> Exercise instructions
From the entries that follow, copy exactly the lines beginning at the line holding "End DomainQueue." and continuing through the line holding "all_domains : list string;".

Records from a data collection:
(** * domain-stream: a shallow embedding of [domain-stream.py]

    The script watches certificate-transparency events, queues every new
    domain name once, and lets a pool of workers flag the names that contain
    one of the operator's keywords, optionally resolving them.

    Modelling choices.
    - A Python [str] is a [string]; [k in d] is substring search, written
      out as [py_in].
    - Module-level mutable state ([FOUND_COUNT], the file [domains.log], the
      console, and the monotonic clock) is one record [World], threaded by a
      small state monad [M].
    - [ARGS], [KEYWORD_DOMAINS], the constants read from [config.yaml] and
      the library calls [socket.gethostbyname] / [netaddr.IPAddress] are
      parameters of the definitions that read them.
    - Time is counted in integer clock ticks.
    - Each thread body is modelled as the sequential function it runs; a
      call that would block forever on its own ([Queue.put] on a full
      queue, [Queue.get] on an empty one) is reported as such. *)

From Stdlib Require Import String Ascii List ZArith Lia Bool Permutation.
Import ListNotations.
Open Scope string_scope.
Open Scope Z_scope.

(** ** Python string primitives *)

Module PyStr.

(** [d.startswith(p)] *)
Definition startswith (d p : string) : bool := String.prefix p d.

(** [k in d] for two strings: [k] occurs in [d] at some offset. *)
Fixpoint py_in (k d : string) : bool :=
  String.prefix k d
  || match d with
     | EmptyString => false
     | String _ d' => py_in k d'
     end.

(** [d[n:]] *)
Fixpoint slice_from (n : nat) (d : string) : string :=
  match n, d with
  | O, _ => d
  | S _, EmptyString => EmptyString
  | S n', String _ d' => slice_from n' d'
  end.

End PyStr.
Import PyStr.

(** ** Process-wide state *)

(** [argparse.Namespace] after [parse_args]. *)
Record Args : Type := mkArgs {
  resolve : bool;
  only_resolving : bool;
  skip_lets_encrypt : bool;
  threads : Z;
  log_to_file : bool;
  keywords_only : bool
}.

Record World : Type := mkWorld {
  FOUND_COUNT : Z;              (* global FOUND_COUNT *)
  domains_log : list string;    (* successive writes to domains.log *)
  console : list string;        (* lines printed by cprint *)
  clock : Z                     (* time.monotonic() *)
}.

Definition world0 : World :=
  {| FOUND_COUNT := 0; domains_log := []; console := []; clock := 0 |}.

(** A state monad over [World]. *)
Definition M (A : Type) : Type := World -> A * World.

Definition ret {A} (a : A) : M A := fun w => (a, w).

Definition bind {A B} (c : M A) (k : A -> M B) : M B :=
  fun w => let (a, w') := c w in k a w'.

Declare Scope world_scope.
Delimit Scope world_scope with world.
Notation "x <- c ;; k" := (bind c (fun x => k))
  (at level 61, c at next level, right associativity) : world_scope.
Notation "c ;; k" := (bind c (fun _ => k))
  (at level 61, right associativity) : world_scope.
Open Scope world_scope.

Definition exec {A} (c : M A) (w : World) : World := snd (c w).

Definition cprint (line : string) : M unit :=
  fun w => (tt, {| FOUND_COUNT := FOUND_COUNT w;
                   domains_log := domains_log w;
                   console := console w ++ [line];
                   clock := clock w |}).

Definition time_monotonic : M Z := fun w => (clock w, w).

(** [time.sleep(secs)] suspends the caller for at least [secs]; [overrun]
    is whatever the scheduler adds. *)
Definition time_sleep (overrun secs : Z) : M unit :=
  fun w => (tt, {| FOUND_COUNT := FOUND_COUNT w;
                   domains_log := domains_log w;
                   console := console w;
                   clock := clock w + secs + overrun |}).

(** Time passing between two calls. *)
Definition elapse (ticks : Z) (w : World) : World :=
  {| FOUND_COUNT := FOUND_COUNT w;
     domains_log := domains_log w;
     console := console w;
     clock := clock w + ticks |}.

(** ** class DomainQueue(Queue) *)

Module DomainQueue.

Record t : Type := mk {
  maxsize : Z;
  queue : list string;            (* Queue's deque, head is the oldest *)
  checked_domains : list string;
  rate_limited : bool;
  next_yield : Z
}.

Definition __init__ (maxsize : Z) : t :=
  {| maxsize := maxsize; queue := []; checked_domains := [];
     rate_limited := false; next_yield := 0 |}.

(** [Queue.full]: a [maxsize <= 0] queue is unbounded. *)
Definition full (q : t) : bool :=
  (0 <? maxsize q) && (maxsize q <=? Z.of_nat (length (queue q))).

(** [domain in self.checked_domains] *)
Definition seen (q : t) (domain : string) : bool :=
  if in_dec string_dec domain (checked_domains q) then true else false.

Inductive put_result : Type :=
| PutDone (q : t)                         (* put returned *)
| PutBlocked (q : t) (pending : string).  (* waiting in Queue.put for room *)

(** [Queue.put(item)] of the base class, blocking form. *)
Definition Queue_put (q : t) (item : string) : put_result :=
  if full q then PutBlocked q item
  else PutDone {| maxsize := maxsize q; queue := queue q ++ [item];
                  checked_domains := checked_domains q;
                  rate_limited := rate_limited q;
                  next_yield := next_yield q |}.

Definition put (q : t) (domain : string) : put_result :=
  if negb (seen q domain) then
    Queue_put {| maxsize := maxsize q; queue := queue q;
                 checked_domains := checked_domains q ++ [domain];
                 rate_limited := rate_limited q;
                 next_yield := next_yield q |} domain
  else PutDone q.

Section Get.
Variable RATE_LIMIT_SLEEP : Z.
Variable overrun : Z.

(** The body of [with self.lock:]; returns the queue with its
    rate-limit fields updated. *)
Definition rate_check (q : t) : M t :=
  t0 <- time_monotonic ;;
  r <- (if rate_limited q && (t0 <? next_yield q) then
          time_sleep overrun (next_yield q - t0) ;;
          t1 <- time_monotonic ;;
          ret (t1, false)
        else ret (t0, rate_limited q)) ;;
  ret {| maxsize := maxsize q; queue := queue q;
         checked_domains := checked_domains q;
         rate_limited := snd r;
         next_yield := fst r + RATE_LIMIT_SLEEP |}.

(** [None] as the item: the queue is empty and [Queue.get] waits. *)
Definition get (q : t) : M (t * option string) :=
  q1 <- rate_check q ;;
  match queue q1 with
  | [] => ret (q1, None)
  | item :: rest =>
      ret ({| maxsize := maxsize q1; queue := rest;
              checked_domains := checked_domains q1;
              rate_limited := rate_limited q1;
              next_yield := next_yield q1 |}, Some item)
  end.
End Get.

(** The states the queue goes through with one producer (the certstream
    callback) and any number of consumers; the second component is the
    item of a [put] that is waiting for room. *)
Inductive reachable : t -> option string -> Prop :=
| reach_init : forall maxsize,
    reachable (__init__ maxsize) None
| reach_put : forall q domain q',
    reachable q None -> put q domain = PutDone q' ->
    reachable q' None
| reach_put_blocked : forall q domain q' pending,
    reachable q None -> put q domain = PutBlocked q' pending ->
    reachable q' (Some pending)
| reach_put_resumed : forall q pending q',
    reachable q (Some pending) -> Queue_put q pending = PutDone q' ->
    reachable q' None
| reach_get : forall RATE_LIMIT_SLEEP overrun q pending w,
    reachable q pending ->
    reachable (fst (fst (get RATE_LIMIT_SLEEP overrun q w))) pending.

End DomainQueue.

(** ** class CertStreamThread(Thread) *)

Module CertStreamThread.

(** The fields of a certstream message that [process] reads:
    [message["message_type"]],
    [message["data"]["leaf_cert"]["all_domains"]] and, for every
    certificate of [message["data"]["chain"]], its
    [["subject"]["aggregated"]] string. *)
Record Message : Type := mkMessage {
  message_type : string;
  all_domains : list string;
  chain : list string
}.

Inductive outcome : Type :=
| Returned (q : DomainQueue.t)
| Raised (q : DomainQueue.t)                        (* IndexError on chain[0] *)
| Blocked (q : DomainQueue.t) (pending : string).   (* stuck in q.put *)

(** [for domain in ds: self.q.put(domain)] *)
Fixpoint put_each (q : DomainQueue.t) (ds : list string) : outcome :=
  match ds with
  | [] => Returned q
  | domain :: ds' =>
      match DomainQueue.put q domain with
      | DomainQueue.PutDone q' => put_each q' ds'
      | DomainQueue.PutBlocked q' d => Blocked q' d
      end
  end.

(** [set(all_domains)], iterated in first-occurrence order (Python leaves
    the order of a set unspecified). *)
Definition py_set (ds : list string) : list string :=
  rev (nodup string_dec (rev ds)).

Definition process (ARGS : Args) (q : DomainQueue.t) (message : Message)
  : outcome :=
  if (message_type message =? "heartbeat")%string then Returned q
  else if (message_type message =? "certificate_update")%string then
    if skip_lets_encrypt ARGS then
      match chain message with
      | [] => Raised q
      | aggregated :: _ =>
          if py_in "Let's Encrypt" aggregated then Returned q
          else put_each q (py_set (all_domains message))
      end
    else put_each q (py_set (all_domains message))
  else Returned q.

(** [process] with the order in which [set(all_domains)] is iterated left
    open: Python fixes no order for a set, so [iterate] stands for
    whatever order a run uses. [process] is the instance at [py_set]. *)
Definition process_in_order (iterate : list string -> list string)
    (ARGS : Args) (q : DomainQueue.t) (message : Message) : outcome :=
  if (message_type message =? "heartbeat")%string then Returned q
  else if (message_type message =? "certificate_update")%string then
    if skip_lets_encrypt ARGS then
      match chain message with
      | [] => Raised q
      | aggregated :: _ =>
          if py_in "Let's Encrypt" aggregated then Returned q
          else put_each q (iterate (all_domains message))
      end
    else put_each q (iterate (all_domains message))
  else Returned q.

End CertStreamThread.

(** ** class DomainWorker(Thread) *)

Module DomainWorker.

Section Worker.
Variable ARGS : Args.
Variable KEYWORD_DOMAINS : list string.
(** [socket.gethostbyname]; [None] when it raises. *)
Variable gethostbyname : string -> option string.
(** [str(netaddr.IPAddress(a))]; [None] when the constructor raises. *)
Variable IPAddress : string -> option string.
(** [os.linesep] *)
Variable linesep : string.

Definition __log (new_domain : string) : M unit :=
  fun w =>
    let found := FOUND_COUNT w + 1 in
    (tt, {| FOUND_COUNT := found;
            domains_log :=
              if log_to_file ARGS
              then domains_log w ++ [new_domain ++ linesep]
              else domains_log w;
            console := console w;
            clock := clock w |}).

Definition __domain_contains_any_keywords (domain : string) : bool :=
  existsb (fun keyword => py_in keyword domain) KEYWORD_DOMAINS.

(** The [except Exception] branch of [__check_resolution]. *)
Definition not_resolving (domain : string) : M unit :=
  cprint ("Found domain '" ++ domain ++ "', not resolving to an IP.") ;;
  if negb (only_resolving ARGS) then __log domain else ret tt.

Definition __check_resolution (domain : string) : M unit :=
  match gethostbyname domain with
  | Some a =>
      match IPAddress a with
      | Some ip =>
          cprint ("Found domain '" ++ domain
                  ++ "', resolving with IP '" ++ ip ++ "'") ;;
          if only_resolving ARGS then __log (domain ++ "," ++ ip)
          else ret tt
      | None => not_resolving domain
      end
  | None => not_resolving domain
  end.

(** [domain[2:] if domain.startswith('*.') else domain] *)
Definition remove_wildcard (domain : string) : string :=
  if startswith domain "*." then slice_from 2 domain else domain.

> Answer section
End DomainQueue.

(** ** class CertStreamThread(Thread) *)

Module CertStreamThread.

(** The fields of a certstream message that [process] reads:
    [message["message_type"]],
    [message["data"]["leaf_cert"]["all_domains"]] and, for every
    certificate of [message["data"]["chain"]], its
    [["subject"]["aggregated"]] string. *)
Record Message : Type := mkMessage {
  message_type : string;
  all_domains : list string;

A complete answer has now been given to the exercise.